Former Gov. Dick Codey (D-Roseland) and Assemblyman Ralph Caputo (D-Nutley) introduced a bill that would keep the state’s educators on track for tenure if districts cannot conduct an annual summative evaluation for any reason.
“A teacher’s path to tenure shouldn’t be turned into a dead-end by this crisis,” Codey, a state senator, said. “This legislation will provide a way for educators to stay on track as they take on the challenge of teaching our students remotely.”
To earn Tenure, New Jersey teachers must complete a mentorship program during their first year and be rated effective or highly effective in two of the next three years.
It’s not clear whether all districts will complete the state-mandated evaluations while classes are being held remotely in an effort to prevent the spread of COVID-19.
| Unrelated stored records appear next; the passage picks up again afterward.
Lemma read_params_second_fails (qr : query) (e : exn) :
  truthy (query_shippingAddress qr) = false ->
  malformed (query_lineItems qr) e ->
  read_params qr = ([e], VObj [], VArr []).
Proof. intros Hsa [Ht Hp]. unfold read_params. now rewrite Hsa, Ht, Hp. Qed.

Lemma read_params_keeps_first (qr : query) (v : value) (e : exn) :
  truthy (query_shippingAddress qr) = true ->
  parse_param (query_shippingAddress qr) = Ok v ->
  malformed (query_lineItems qr) e ->
  read_params qr = ([e], v, VArr []).
Proof. intros Hsa Hv [Ht Hp]. unfold read_params. now rewrite Hsa, Hv, Ht, Hp. Qed.

Lemma print_B_ignores_labelCount (logo : string) (now : clock) (qr : query)
      (lc : value) :
  VariantB.print logo now (with_labelCount lc qr) = VariantB.print logo now qr.
Proof. reflexivity. Qed.

Lemma print_B_body (logo : string) (now : clock) (qr : query) (log : list exn)
      (h : string) :
  VariantB.print logo now qr = (log, Sent (send h)) ->
  exists sa li,
    VariantB.generateThermalLabelHtml logo now (build_order qr sa li) = Ok h.
Proof.
  unfold VariantB.print. destruct (read_params qr) as [[log' sa] li].
  destruct (VariantB.generateThermalLabelHtml logo now (build_order qr sa li))
    as [h'|e] eqn:E; intros H; [|discriminate H].
  injection H as _ H. exists sa, li. now rewrite E, H.
Qed.


(** ** Item rows, as specified *)

Lemma item_row_spec (item : value) : VariantA.item_row item = spec_row item.
Proof.
  unfold VariantA.item_row, spec_row, quantity_text, title_html.
  destruct (Get item "quantity") as [qv|]; [|reflexivity]. cbn [bind].
  destruct (ToString (or_else qv (VInt 1))) as [qt|]; [|reflexivity]. cbn [bind].
  destruct (Get item "title") as [t|]; [|reflexivity]. cbn [bind].
  destruct (Get item "name") as [n|]; [|reflexivity]. cbn [bind].
  destruct (escapeHtml _) as [e|]; [|reflexivity]. cbn [bind].
  unfold row_markup, q. repeat rewrite append_assoc. reflexivity.
Qed.

Lemma mapM_ext {A B : Type} (f g : A -> result B) (l : list A) :
  (forall x, f x = g x) -> mapM f l = mapM g l.
Proof.
  intros H. induction l as [|x l IH]; [reflexivity|].
  cbn [mapM]. now rewrite H, IH.
Qed.



(** ** The barcode, counted *)

Lemma rect_open_rect (x w : Z) : counted rect_open (VariantA.rect x w) 1.
Proof. count_rect. Qed.

(** ** Falsy quantities *)

Lemma field_without_same (k : string) (f : list (string * value)) :
  field (without_field k f) k = VUndefined.
Proof.
  unfold field. induction f as [|[k' v] f IH]; [reflexivity|].
  cbn [without_field filter fst]. destruct (String.eqb k' k) eqn:E; cbn [negb].
  - exact IH.
  - cbn [lookup]. rewrite E. exact IH.
Qed.

Lemma field_without_other (k k0 : string) (f : list (string * value)) :
  String.eqb k0 k = false -> field (without_field k f) k0 = field f k0.
Proof.
  intros Hk. unfold field. induction f as [|[k' v] f IH]; [reflexivity|].
  cbn [without_field filter fst]. destruct (String.eqb k' k) eqn:E; cbn [negb lookup].
  - apply String.eqb_eq in E. subst k'. rewrite String.eqb_sym, Hk. exact IH.
  - destruct (String.eqb k' k0); [reflexivity | exact IH].
Qed.

(** ** The date is read from the clock *)

Lemma same_day_same_date (c1 c2 : clock) :
  year c1 = year c2 -> mon c1 = mon c2 -> day c1 = day c2 ->
  toLocaleDateString c1 = toLocaleDateString c2.
Proof. intros Hy Hm Hd. unfold toLocaleDateString. now rewrite Hy, Hm, Hd. Qed.

(** ** Finding a text in a concatenation *)

Lemma prefix_append_mono (p a b : string) :
  prefix p a = true -> prefix p (a ++ b) = true.
Proof.
  revert a. induction p as [|c p IH]; intros a H; [apply prefix_nil|].
  destruct a as [|x a]; [discriminate|].
  simpl in *. destruct (ascii_dec c x); [now apply IH | discriminate].
Qed.

Lemma occurrences_append_l (p a b : string) (n : nat) :
  n <= occurrences p a -> n <= occurrences p (a ++ b).
Proof.
  intros H. apply Nat.le_trans with (1 := H). clear H.
  induction a as [|x a IH]; [simpl; lia|].
  change (String x a ++ b) with (String x (a ++ b)). cbn [occurrences].
  change (String x (a ++ b)) with (String x a ++ b).
  destruct (prefix p (String x a)) eqn:E.
  - rewrite (prefix_append_mono _ _ b E). lia.
  - destruct (prefix p (String x a ++ b)); lia.
Qed.

Lemma occurrences_append_r (p a b : string) (n : nat) :
  n <= occurrences p b -> n <= occurrences p (a ++ b).
Proof.
  intros H. induction a as [|x a IH]; [exact H|].
  change (String x a ++ b) with (String x (a ++ b)). cbn [occurrences]. lia.
Qed.

Lemma includes_positive (p s : string) :
  1 <= occurrences p s -> includes p s = true.
Proof.
  unfold includes. intros H. destruct (occurrences p s); [lia | reflexivity].
Qed.

(** Look for one occurrence in the parts of a concatenation, closed parts
    by evaluation. *)
Ltac find_occurrence :=
  lazymatch goal with
  | |- _ <= occurrences _ (append _ _) =>
      first [ apply occurrences_append_l; find_occurrence
            | apply occurrences_append_r; find_occurrence ]
  | |- _ <= occurrences _ ?a =>
      tryif is_var a then fail else (vm_compute; lia)
  end.

(** ** The example request *)

Lemma example_label_shows (d L : string) :
  VariantA.label example_order example_address d "" "" = Ok L ->
  1 <= occurrences "Jane Doe" L /\ 1 <= occurrences "Ottawa" L.
Proof.
  intros H. cbv -[append html VariantA.generateBarcodeLines] in H.
  apply Ok_inj in H. subst L. split; find_occurrence.
Qed.
(** * store-scraper: the catalog normalisation pipeline

    A shallow embedding of [scripts/catalog/normalize.py],
    [scripts/catalog/dedupe.py], [scripts/catalog/models.py] and of the
    Nintendo adapter [scripts/catalog/adapters/nintendo.py], followed by the
    properties the specification states about them.

    Conventions.
    - A Python [str] is a list of Unicode code points ([Z]); [u "..."] reads a
      literal of this file (UTF-8) into code points.
    - A Python [float] is an IEEE-754 binary64 value, as [spec_float] with
      precision 53 and maximal exponent 1024.
    - A JSON document as [json.loads] returns it is a [pyval].
    - What the code obtains from the Python runtime's Unicode database, from
      [repr] and from pydantic's URL type is a field of [PyRuntime]; the
      general theorems hold for every runtime. *)

From Stdlib Require Import ZArith Ascii String List Bool Lia.
From Stdlib Require Import Floats.SpecFloat.
From stdpp Require Import base list gmap.
Import ListNotations.

Local Open Scope Z_scope.

(** ** Strings *)

Module Str.

(** A code point, and a [str]. *)
Abbreviation cp := Z (only parsing).
Abbreviation str := (list Z) (only parsing).

(** The bytes of a literal of this file. *)
Fixpoint bytes_of (s : string) : list Z :=
  match s with
  | EmptyString => []
  | String a r => Z.of_N (N_of_ascii a) :: bytes_of r
  end.

(** UTF-8 decoding of well-formed literals. *)
Fixpoint utf8_decode (bs : list Z) : str :=
  match bs with
  | [] => []
  | b :: r =>
      if b <? 128 then b :: utf8_decode r
      else if b <? 224 then
        match r with
        | b1 :: r1 => ((b - 192) * 64 + (b1 - 128)) :: utf8_decode r1
        | _ => []
        end
      else if b <? 240 then
        match r with
        | b1 :: b2 :: r2 =>
            ((b - 224) * 4096 + (b1 - 128) * 64 + (b2 - 128)) :: utf8_decode r2
        | _ => []
        end
      else
        match r with
        | b1 :: b2 :: b3 :: r3 =>
            ((b - 240) * 262144 + (b1 - 128) * 4096 + (b2 - 128) * 64 + (b3 - 128))
              :: utf8_decode r3
        | _ => []
        end
  end.
(** Property X13.  [validate_feature_list] reports a ledger it can read
    as valid exactly when the document has a list of features, every
    feature conforms to the schema of [validate_feature], no two
    features share an id that is a non-empty string, and the metadata
    is either absent or a record with a [project_name] whose
    [total_features], [passing] and [failing] equal the length of the
    list and the numbers of its passing and failing features. *)
Theorem ledger_valid_iff_well_formed fsmap refuses path data :
  fsmap !! path = Some (Doc data) ->
  refuses OpenRead = false ->
  ((exists errs st, validate_feature_list fsmap refuses path = Ok (true, errs, st))
   <-> exists fs, has_features data fs
                  /\ Forall (fun f => conforms f = true) fs
                  /\ (forall s, s <> "" -> (occurrences s fs <= 1)%nat)
                  /\ metadata_consistent data fs = true).
Proof.
  intros Hf Hr. rewrite (validate_feature_list_reads fsmap refuses path data Hf Hr).
  apply validate_data_valid.
Qed.

Lemma ledger_valid_iff_well_formed_witness :
  (exists errs st,
     validate_feature_list {[ ledger_path := Doc complete ]} never ledger_path
     = Ok (true, errs, st))
  <-> exists fs, has_features complete fs
                 /\ Forall (fun f => conforms f = true) fs
                 /\ (forall s, s <> "" -> (occurrences s fs <= 1)%nat)
                 /\ metadata_consistent complete fs = true.
Proof.
  apply (ledger_valid_iff_well_formed {[ ledger_path := Doc complete ]} never
           ledger_path complete).
  - reflexivity.
  - reflexivity.
Defined.

Lemma validate_data_counts data v errs st :
  validate_data data = Ok (v, errs, st) ->
  passing st + failing st = total st
  /\ sum_counts (by_category st) = total st
  /\ sum_counts (by_priority st) = total st
  /\ 0 <= passing st /\ 0 <= failing st
  /\ (v = true <-> errs = []).
Proof.
  assert (Hempty : forall e,
            passing empty_stats + failing empty_stats = total empty_stats
            /\ sum_counts (by_category empty_stats) = total empty_stats
            /\ sum_counts (by_priority empty_stats) = total empty_stats
            /\ 0 <= passing empty_stats /\ 0 <= failing empty_stats
            /\ (false = true <-> [e] = @nil verror)).
  { intros e. simpl. repeat split; try lia; discriminate. }
  unfold validate_data.
  destruct (py_contains "features" data) as [b |]; cbn [bind]; [| discriminate].
  destruct b; cbn [negb]; [| intros [= <- <- <-]; apply Hempty].
  destruct (py_getitem data "features") as [x |]; cbn [bind]; [| discriminate].
  destruct x as [| | | | fs |]; try (intros [= <- <- <-]; apply Hempty).
  destruct (visit_all (VState [] [] empty_stats) 0 fs) as [st0 |] eqn:Ev;
    cbn [bind]; [| discriminate].
  destruct (visit_all_inv fs _ _ _ Ev) as (_ & Ht & Hs & Hp & Hq & Hc & Hpr & _).
  cbn [stats empty_stats total passing failing by_category by_priority sum_counts
       fold_right] in *.
  destruct (py_contains "metadata" data) as [b |]; cbn [bind]; [| discriminate].
  match goal with |- bind ?x _ = _ -> _ => destruct x as [errs0 |] end;
    cbn [bind]; [| discriminate].
  intros [= <- <- <-].
  repeat split; try lia; destruct errs0; congruence.
Qed.

Lemma validate_feature_list_counts fsmap refuses path v errs st :
  validate_feature_list fsmap refuses path = Ok (v, errs, st) ->
  passing st + failing st = total st
  /\ sum_counts (by_category st) = total st
  /\ sum_counts (by_priority st) = total st
  /\ 0 <= passing st /\ 0 <= failing st
  /\ (v = true <-> errs = []).
Proof.
  unfold validate_feature_list.
  destruct (fsmap !! path) as [c |].
  - destruct (refuses OpenRead); [discriminate |].
    destruct c as [data | |]; cbn [json_load]; try apply validate_data_counts;
      intros [= <- <- <-]; simpl; repeat split; try lia; discriminate.
  - intros [= <- <- <-]; simpl; repeat split; try lia; discriminate.
Qed.
(** X22. [shutdown] reaches every registered session: a session without a
    process is removed at once, and for a session with a process the
    process is sent SIGTERM if it runs and a call of [killSession] is
    suspended on it, with its grace timer of 5000 ms armed and its promise
    among those [shutdown] waits for. *)
Theorem shutdown_kills_every_session (w : World) (sid : string) (r : nat)
    (m : ManagedSession) :
  wf w → Map_get sid (sessions w) = Some r → heap w !! r = Some m →
  match process m with
  | None => Map_get sid (sessions (shutdown w).1) = None
  | Some p =>
      ∃ k c c', k ∈ (shutdown w).2 ∧ kills w !! k = None
        ∧ kill_pending (shutdown w).1 k sid r p (now w + 5000)
        ∧ procs w !! p = Some c
        ∧ procs (shutdown w).1 !! p = Some c'
        ∧ signals c' = match exitCode c with
                       | None => signals c ++ [SIGTERM]
                       | Some _ => signals c
                       end
  end.
Proof.
  intros Hw Hg Hm.
  destruct (keys_split (sessions w) sid r) as (p1 & p2 & El & Hp1 & Hp2);
    [by apply wf_keys|by apply Map_get_elem_of|].
  assert (∀ l : list (string * nat), (∀ e, e ∈ l → e.1 ≠ sid) →
            ∀ id, id ∈ l.*1 → id ≠ sid) as Hkeys.
  { intros l Hl id [e [-> He]]%list_elem_of_fmap. by apply Hl. }
  unfold shutdown. rewrite El, fmap_app, fmap_cons, foldl_app.
  cbn [foldl fst snd].
  destruct (shutdown_fold p1.*1 w []) as (Ea & ksa & Eka).
  set (acc := foldl _ (w, []) p1.*1) in *.
  pose proof (kill_fold_others p1.*1 w sid r Hw Hg (Hkeys _ Hp1) w Hw
                (shrinks_refl w) eq_refl) as Ha.
  rewrite <- Ea in Ha. set (wa := acc.1) in *.
  assert (heap wa !! r = Some m) as Hma by (destruct Ha; congruence).
  assert (Map_get sid (sessions wa) = Some r) as Hga
    by (destruct Ha; congruence).
  assert (now wa = now w) as Hna by by destruct Ha.
  pose proof (wf_killSession wa sid (und_wf _ _ _ _ Ha)) as Hwb.
  assert (shrinks w (killSession sid wa).1) as Hsb.
  { eapply shrinks_trans; [by destruct Ha|apply shrinks_killSession]. }
  assert (heap (killSession sid wa).1 = heap w) as Hhb.
  { rewrite heap_killSession. by destruct Ha. }
  pose proof (kill_fold_others p2.*1 w sid r Hw Hg (Hkeys _ Hp2) _ Hwb Hsb
                Hhb) as Hc.
  destruct (killSession sid wa) as [wb k] eqn:Ek.
  destruct (shutdown_fold p2.*1 wb (acc.2 ++ option_list k))
    as (Ec & ksc & Ekc).
  rewrite Ec, Ekc. cbn [fst] in Hc, Hwb.
  set (w' := foldl (λ w id, (killSession id w).1) wb p2.*1) in *.
  destruct (process m) as [p|] eqn:Hp.
  - pose proof (wf_process _ Hw _ _ _ Hm Hp) as ->.
    rewrite (killSession_suspends _ _ _ _ _ Hga Hma Hp) in Ek.
    injection Ek as Eb <-.
    destruct (wf_spawned _ Hw _ _ _ Hm Hp) as [c Hc0].
    assert (procs wa !! S r = Some c) as Hca by (destruct Ha; congruence).
    exists (next_id wa), c. eexists. split; [|split; [|split; [|split; [|split]]]].
    + apply elem_of_app. left. apply elem_of_app. right. left.
    + destruct (kills w !! next_id wa) as [kw|] eqn:Hk; [|done].
      destruct (und_kills _ _ _ _ Ha (next_id wa)) as [E _]; [by eexists|].
      rewrite Hk in E.
      destruct (wf_kills _ (und_wf _ _ _ _ Ha) _ _ E). lia.
    + assert (is_Some (kills wb !! next_id wa)) as Hsome.
      { rewrite <- Eb. simpl. rewrite lookup_insert_eq. by eexists. }
      destruct (und_kills _ _ _ _ Hc _ Hsome) as [E1 E2].
      unfold kill_pending. rewrite E1, E2, (und_proc _ _ _ _ Hc).
      rewrite (und_heap _ _ _ _ Hc). rewrite <- Eb in *. simpl.
      rewrite lookup_insert_eq.
      rewrite lookup_insert_eq. rewrite Hna.
      split; [done|]. split; [done|].
      split; [exists m; split; [|done]; by rewrite <- Hma|].
      rewrite lookup_alter_eq. unfold proc_kill. simpl.
      rewrite lookup_alter_eq, Hca. simpl. eexists. split; [done|].
      simpl. apply elem_of_app. right. left.
    + done.
    + rewrite (und_proc _ _ _ _ Hc), <- Eb. simpl.
      rewrite lookup_alter_eq. unfold proc_kill. simpl.
      rewrite lookup_alter_eq, Hca. simpl. done.
    + simpl. by destruct (exitCode c).
  - rewrite (und_session _ _ _ _ Hc).
    unfold killSession in Ek. rewrite Hga, Hma, Hp in Ek.
    injection Ek as <- _.
    rewrite sessions_kill_finish. apply Map_get_delete_eq.
Qed.

(** ** NDJSON framing *)

Lemma framed_same w w' :
  heap w' = heap w → socks w' = socks w → framed w → framed w'.
Proof. intros Hh Hs [H1 H2]. split; rewrite ?Hh, ?Hs; done. Qed.

Ltac same_frames := eapply framed_same; [| |eassumption]; reflexivity.

Lemma framed_update w r f :
  (∀ m, Forall (λ f, ∃ v, f = JSON_stringify v) (pendingMessages m) →
        Forall (λ f, ∃ v, f = JSON_stringify v) (pendingMessages (f m))) →
  framed w → framed (update r f w).
Proof.
  intros Hf [H1 H2]. split; [|done]. simpl. intros r' m'.
  rewrite lookup_alter_Some. intros [[-> (m & Hm & ->)]|[_ Hm]]; eauto.
Qed.

Lemma framed_alter_sock w g s :
  (∀ ws, sent (g ws) = sent ws) →
  framed w → framed (set_socks (alter g s (socks w)) w).
Proof.
  intros Hg [H1 H2]. split; [done|]. simpl. intros s' ws'.
  rewrite lookup_alter_Some. intros [[-> (ws & Hws & ->)]|[_ Hws]]; [|eauto].
  rewrite Hg. eauto.
Qed.

Lemma framed_insert_sock w s ws :
  Forall (λ d, ∃ v, d = JSON_stringify v +:+ nl) (sent ws) →
  framed w → framed (set_socks (<[s := ws]> (socks w)) w).
Proof.
  intros Hws [H1 H2]. split; [done|]. simpl. intros s' ws'.
  rewrite lookup_insert_Some. intros [[-> <-]|[_ Hs]]; eauto.
Qed.

Lemma framed_ws_send w s v :
  framed w → framed (ws_send s (JSON_stringify v +:+ nl) w).
Proof.
  intros [H1 H2]. split; [done|]. unfold ws_send. simpl. intros s' ws'.
  rewrite lookup_alter_Some. intros [[-> (ws & Hws & ->)]|[_ Hws]]; [|eauto].
  destruct (readyState ws); simpl; eauto.
  apply Forall_app. split; [eauto|]. constructor; [|done]. by exists v.
Qed.

Lemma framed_ws_close w s a : framed w → framed (ws_close s a w).
Proof. apply framed_alter_sock. intros ws. by destruct (readyState ws). Qed.

Lemma framed_sendToCLI w r v :
  framed w → framed (sendToCLI r (JSON_stringify v) w).
Proof.
  intros Hw. unfold sendToCLI. repeat case_match; try done.
  - by apply framed_ws_send.
  - apply framed_update; [|done]. intros m' Hm'. simpl.
    apply Forall_app. split; [done|]. constructor; [by exists v|done].
  - apply framed_update; [|done]. intros m' Hm'. simpl.
    apply Forall_app. split; [done|]. constructor; [by exists v|done].
Qed.

Lemma framed_flush q : ∀ w s,
  Forall (λ f, ∃ v, f = JSON_stringify v) q → framed w →
  framed (flush s q w).
Proof.
  unfold flush. induction q as [|f q IH]; intros w s Hq Hw; [done|].
  apply Forall_cons in Hq as [[v ->] Hq]. simpl. apply IH; [done|].
  by apply framed_ws_send.
Qed.

Lemma framed_handleConnection w url :
  framed w → framed (handleConnection url w).
Proof.
  intros Hw. unfold handleConnection, fresh. cbn [fst snd].
  assert (framed (set_socks (<[next_id w := mkWebSocket OPEN [] [] None]>
                               (socks (set_next_id (S (next_id w)) w)))
                    (set_next_id (S (next_id w)) w))) as Hw1.
  { apply framed_insert_sock; [constructor|]. same_frames. }
  destruct (match_path (default "" url)) as [sid|];
    [|by apply framed_ws_close].
  change (sessions (set_socks _ _)) with (sessions w).
  destruct (Map_get sid (sessions w)) as [r|];
    [|by apply framed_ws_close].
  change (heap (set_socks _ _)) with (heap w).
  destruct (heap w !! r) as [m|] eqn:Hm; [|done].
  cbv zeta. apply framed_alter_sock; [done|].
  apply framed_update; [by intros; constructor|].
  apply framed_flush; [by apply (framed_queue _ Hw r)|].
  apply framed_update; [done|]. by apply framed_update.
Qed.

Lemma framed_kill_finish w sid r : framed w → framed (kill_finish sid r w).
Proof.
  intros Hw. unfold kill_finish.
  match goal with |- framed (set_sessions _ ?x) =>
    assert (framed x) by (repeat case_match; try done; by apply framed_ws_close)
  end.
  same_frames.
Qed.

Lemma framed_resolve_kill w k : framed w → framed (resolve_kill k w).
Proof.
  intros Hw. unfold resolve_kill. repeat case_match; try done.
  apply framed_kill_finish. same_frames.
Qed.

Lemma framed_killSession w sid : framed w → framed (killSession sid w).1.
Proof.
  intros Hw. unfold killSession, fresh. repeat case_match; try done.
  - same_frames.
  - by apply framed_kill_finish.
Qed.

Lemma framed_foldl {A} (f : World → A → World) l :
  (∀ w x, framed w → framed (f w x)) → ∀ w, framed w → framed (foldl f w l).
Proof. intros Hf. induction l; simpl; auto. Qed.

Lemma framed_fire_timer w t : framed w → framed (fire_timer t w).
Proof.
  intros Hw. unfold fire_timer. destruct (timers w !! t) as [tm|]; [|done].
  assert (framed (set_timers (delete t (timers (set_now
            (Z.max (now w) (deadline tm)) w)))
            (set_now (Z.max (now w) (deadline tm)) w))) as Hw1
    by same_frames.
  unfold run_timer. destruct (action tm) as [k|k].
  - repeat case_match; try done; apply framed_resolve_kill; try done;
      same_frames.
  - repeat case_match; try done. same_frames.
Qed.

Lemma framed_on_proc_exit w p code : framed w → framed (on_proc_exit p code w).
Proof.
  intros Hw. unfold on_proc_exit. repeat case_match; try done.
  apply framed_foldl; [intros; by apply framed_resolve_kill|].
  apply framed_foldl.
  { intros w' k Hw'. unfold clear_kill_timer. case_match; [|done].
    same_frames. }
  match goal with |- framed (emit _ ?x) =>
    assert (framed x) by (apply framed_update; [done|]; same_frames)
  end.
  same_frames.
Qed.

Lemma framed_on_close w s : framed w → framed (on_close s w).
Proof.
  intros Hw. unfold on_close. destruct (socks w !! s) as [ws|] eqn:Hs; [|done].
  assert (framed (set_socks (<[s := mkWebSocket CLOSED (sent ws)
                                 (closeCalls ws) (handlers ws)]> (socks w)) w))
    as Hw1 by (apply framed_insert_sock; [exact (framed_sent _ Hw s ws Hs)|done]).
  repeat case_match; try done. by apply framed_update.
Qed.

Lemma framed_reapIdleSessions w : framed w → framed (reapIdleSessions w).
Proof.
  apply framed_foldl. intros w' e Hw'. unfold reap_entry.
  repeat case_match; try done; [same_frames|].
  by apply framed_killSession.
Qed.

Lemma framed_spawnSession w o a : framed w → framed (spawnSession o a w).2.
Proof.
  intros [H1 H2]. unfold spawnSession, spawnCLI, fresh, update. simpl.
  rewrite lookup_insert_eq. simpl. split; [|done]. simpl. intros r m.
  destruct (decide (r = next_id w)) as [->|Hne].
  - rewrite !lookup_alter_eq, lookup_insert_eq. simpl. intros [= <-].
    constructor.
  - rewrite !lookup_alter_ne, lookup_insert_ne by done. eauto.
Qed.

Lemma framed_waitForReady w sid t : framed w → framed (waitForReady sid t w).2.
Proof.
  intros Hw. unfold waitForReady, fresh. repeat case_match; try done.
  all: same_frames.
Qed.

Lemma framed_getOrCreate w o a : framed w → framed (getOrCreate o a w).2.
Proof.
  intros Hw. unfold getOrCreate.
  destruct (existing_session o w) as [[??]|]; [done|].
  destruct (spawnSession o a w) as [sid w1] eqn:E1.
  assert (framed w1)
    by (change w1 with (sid, w1).2; rewrite <- E1; by apply framed_spawnSession).
  destruct (waitForReady sid None w1) as [st w2] eqn:E2.
  assert (framed w2)
    by (change w2 with (st, w2).2; rewrite <- E2; by apply framed_waitForReady).
  by destruct st.
Qed.

Lemma framed_sendUserMessage w sid c cs w' :
  framed w → sendUserMessage sid c cs w = Some w' → framed w'.
Proof.
  intros Hw. unfold sendUserMessage. intros H. simplify_option_eq.
  apply framed_sendToCLI.
  apply framed_update; [done|]. by apply framed_update.
Qed.

Lemma framed_sendInterrupt w sid u : framed w → framed (sendInterrupt sid u w).
Proof.
  intros Hw. unfold sendInterrupt. case_match; [|done].
  by apply framed_sendToCLI.
Qed.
“While the Governor’s Executive Order 117 and the subsequent guidelines promulgated by the Commissioner of Education provide guidance for this school year, the passage of S2366/A3629 will ensure that now and in the future the omission of mandated evaluations for non-tenured teachers by the New Jersey Districts will not serve to prevent qualified educators from attaining tenure,” Caputo said.
The lawmakers’ bill would automatically rate teachers as effective if a district does not complete an evaluation.
“Our state is proud of our K-12 schools which are consistently noted as some of the best in the nation,” Codey said. “Our New Jersey educators are the backbone of our schools and we have to stand beside them in these tough times.”